5.5.21

Publicação da rede Slow Food vai registrar e homenagear alimentos tradicionais da cultura baiana


Arca do Gosto Baiana é o nome da publicação que vai trazer alimentos e ingredientes que fazem parte da cultura alimentar de povos da Caatinga, da Mata Atlântica, do Cerrado, áreas de mangues e costeiras e, pelo menos, 20 receitas tradicionais da cultura da Bahia. A publicação está sendo construída no âmbito do projeto “Slow Food na Defesa da Sociobiodiversidade e Cultura Alimentar Baiana”, uma ação da rede Slow Food, em parceria com o Governo do Estado, por meio do projeto Pró-Semiárido.

“Nós temos um vínculo formal com a rede Slow Food para executar diversos trabalhos, nos quais a Arca do Gosto baiana é um deles. A Bahia é um poço inesgotável de tradições na área gastronômica e cultural e no Pró-Semiárido a gente tem uma linha de trabalho interessante porque a gente tem um amplo arco de ações. A gente apoia fortemente atividades produtivas da agricultura familiar, mas também a agregação de valor por meio do processamento de produtos. E esta parceria com o Slow Food está nos dando a oportunidade de fazer um trabalho muito interessante”, destacou o coordenador do Pró-Semiárido, Cesar Maynart.

Lapa do buriti, queijo de leite de cabra cru; umbuzada sertaneja de Uauá; bode no quiabo com leite de cabra de Caldeirão Grande; e doce de lapa do buriti das comunidades dos brejos de Pilão Arcado são alguns dos produtos e receitas que fazem parte dos saberes tradicionais partilhados por famílias agricultoras que vivem nas áreas de atuação do Pró-Semiárido. O projeto é executado pela Companhia de Desenvolvimento e Ação Regional (CAR), empresa pública ligada à Secretaria de Desenvolvimento Rural (SDR) com cofinanciamento do Fundo Internacional de Desenvolvimento Agrícola (Fida).

A cartilha é a materialização do trabalho de mapeamento - realizado por agricultoras, agricultores e ativistas durante a última década - de alimentos tradicionais significativos em todo território do estado da Bahia. A partir da curadoria e revisão daqueles alimentos tradicionais inseridos no catálogo, a cartilha traz, além de ilustrações, informações sobre os territórios, questões botânicas e zootécnicas, ocorrência, além de técnicas agrícolas e usos gastronômicos.

“Foi um trabalho de muitas mãos e chegamos a 20 receitas.
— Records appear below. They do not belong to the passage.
Lemma debounce_present present immediate limit g served : forall misses to_drop,
  g ∈ present ->
  let r := debounce present immediate limit served misses to_drop in
  (r.1 !! g = if key_count g served =? 0 then misses !! g else None) /\ (In g r.2 <-> In g to_drop).
Proof.
  induction served as [|[g' reader] served IH]; intros misses to_drop Hg; [cbn; auto|].
  cbv zeta. rewrite key_count_cons. cbn [debounce fst]. pose proof (key_count_nonneg g served).
  destruct (decide (g' = g)) as [->|Hne].
  - rewrite !bool_decide_true by (reflexivity || assumption). destruct (IH (delete g misses) to_drop Hg) as [-> ->].
    zbool. replace (1 + key_count g served =? 0) with false by (symmetry; apply Z.eqb_neq; lia). rewrite lookup_delete_eq. destruct (_ =? 0); auto.
  - rewrite (bool_decide_false (g' = g)) by assumption. rewrite Z.add_0_l. case_bool_decide.
    + destruct (IH (delete g' misses) to_drop Hg) as [-> ->]. rewrite lookup_delete_ne by congruence. auto.
    + match goal with |- context [debounce _ _ _ _ ?m ?d] => destruct (IH m d Hg) as [-> ->] end.
      rewrite lookup_insert_ne by congruence. split; [reflexivity|]. match goal with |- context [if ?a <=? ?b then _ ++ _ else _] => destruct (a <=? b) end; [rewrite in_app_iff; cbn; intuition congruence|reflexivity].
Qed.
Lemma first_success_spec request now links :
  let '(links', r) := first_success free_permit request now links in
  (r = Err AgentFailure /\ Forall (fun l => is_ok (extension_on free_permit request now l).2 = false) links /\
     links' = fst ∘ extension_on free_permit request now <$> links) \/
  exists before l after, links = before ++ l :: after /\
    Forall (fun l => is_ok (extension_on free_permit request now l).2 = false) before /\ r = (extension_on free_permit request now l).2 /\
    (forall e, r <> Err e) /\
    links' = (fst ∘ extension_on free_permit request now <$> before) ++ (extension_on free_permit request now l).1 :: after.
Proof.
  induction links as [|l links IH]; cbn [first_success]; [left; auto|].
  destruct (extension_on free_permit request now l) as [l' r] eqn:E. destruct r as [v|e|].
  - right. exists [], l, links. rewrite E. cbn. repeat split; auto; discriminate.
  - destruct (first_success free_permit request now links) as [links' r']. destruct IH as [(-> & Hf & ->)|(before & x & after & -> & Hf & -> & Hn & ->)].
    + left. cbn. rewrite E. split; [reflexivity|]. split; [constructor; [now rewrite E|exact Hf]|reflexivity].
    + right. exists (l :: before), x, after. cbn. rewrite E. repeat split; auto. constructor; [now rewrite E|exact Hf].
  - right. exists [], l, links. rewrite E. cbn. repeat split; auto; discriminate.
Qed.
End Facts.

(** ** Properties *)

Section Properties.
Context {M A : Type} `{UpstreamAgent M A}.

(** A listing of the identities contacts the same upstreams in the
    same order, and returns each key once; the keys it returns are the
    ones that the routing table then knows, and the table sends a key to the first upstream, in
    configured order, whose listing has it: an upstream that failed or was late
    takes no key from the others. *)
Theorem listing_exact (free_permit : Z -> Upstream -> bool) (p : UpstreamPool A) :
  let '(p', identities) := list_identities free_permit p in
  (forall k i, pl_known_keys p' !! k = Some i <->
     (exists keys, listed_by free_permit p i = Some keys /\ k ∈ keys) /\
     forall j keys, (j < i)%nat -> listed_by free_permit p j = Some keys -> k ∉ keys) /\
  NoDup (id_pubkey <$> identities) /\ (forall k, k ∈ id_pubkey <$> identities <-> is_Some (pl_known_keys p' !! k)) /\
  ln_upstream <$> pl_links p' = ln_upstream <$> pl_links p.
Proof.
  pose proof (list_once_spec free_permit p) as Hl. unfold list_identities. destruct (list_once free_permit p) as [[p' identities] failures]. exact Hl.
Qed.

(** A request goes no further than the answer it gets: a signature with
    a known key changes nothing but the link to the upstream that has it, unless
    the connection failed, and an extension that is forwarded to whoever
    answers first contacts no upstream after the first that did not fail.  Its
    answer is returned as it is. *)
Theorem requests_stop_at_an_answer (free_permit : Z -> Upstream -> bool) (p : UpstreamPool A) (sign : SignRequest) (request : Extension) idx l answer :
  pl_known_keys p !! sr_pubkey sign = Some idx -> pl_links p !! idx = Some l ->
  final_answer (sign_on free_permit sign (pl_now p) l).2 = Some answer ->
  pool_sign free_permit sign p = (set_links (<[idx := (sign_on free_permit sign (pl_now p) l).1]> (pl_links p)) p, answer) /\
  let '(p', r) := forward_extension free_permit request p in
  (r = Err AgentFailure /\ Forall (fun l => is_ok (extension_on free_permit request (pl_now p) l).2 = false) (pl_links p)) \/
  exists before l after, pl_links p = before ++ l :: after /\
    Forall (fun l => is_ok (extension_on free_permit request (pl_now p) l).2 = false) before /\
    r = (extension_on free_permit request (pl_now p) l).2 /\ drop (S (length before)) (pl_links p') = after.
Proof.
  intros Hk Hl Ha. split; [now apply pool_sign_known|]. unfold forward_extension.
  pose proof (first_success_spec free_permit request (pl_now p) (pl_links p)) as Hs.
  destruct (first_success free_permit request (pl_now p) (pl_links p)) as [links' r]. cbn [pl_links set_links].
  destruct Hs as [(-> & Hf & _)|(before & x & after & -> & Hf & -> & _ & ->)]; [left; auto|right].
  exists before, x, after. repeat split; auto. rewrite drop_app_ge by (rewrite length_fmap; lia).
  now replace (S (length before) - length (fst ∘ extension_on free_permit request (pl_now p) <$> before))%nat with 1%nat by (rewrite length_fmap; lia).
Qed.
Para selecionar essas receitas adotamos a premissa do Slow Food do alimento bom, limpo, justo e acessível a todos. Isso quer dizer que estas receitas têm ingredientes fáceis de achar. Foi feita de um modo a apresentar a cultura local de cada canto da Bahia, a diversidade sociocultural e também na biodiversidade da Bahia. Toda essa expressão culinária, banquete do patrimônio baiano, é mantida por mulheres tradicionais como as quebradeiras de licuri, as catadeiras de umbu, as mulheres de fundo de pasto, as agricultoras familiares, pescadoras artesanais, que estão aí em todo o estado da Bahia e apoiadas pelo projeto Pró-Semiárido”, afirma Revecca Tapie, ativista do Slow Food no Brasil.

Arca do gosto

A rede Slow Food registrou pouco mais de 200 alimentos brasileiros na Arca do Gosto, cerca de 50 deles são do território baiano. A Arca do Gosto parte de uma ideia muito simples, é um catálogo de alimentos em risco de perda cultural ou biológica. “Enquanto movimento a gente tem um olhar para as coisas de cultura alimentar e acredita que o se consumir alimentos e se conhecer alimentos, os métodos de cultivo e de preparo, é uma salvaguarda de alimentos que se perdem por diversos motivos”, explica Ligia Meneguello, coordenadora de programa da rede Slow Food no Brasil.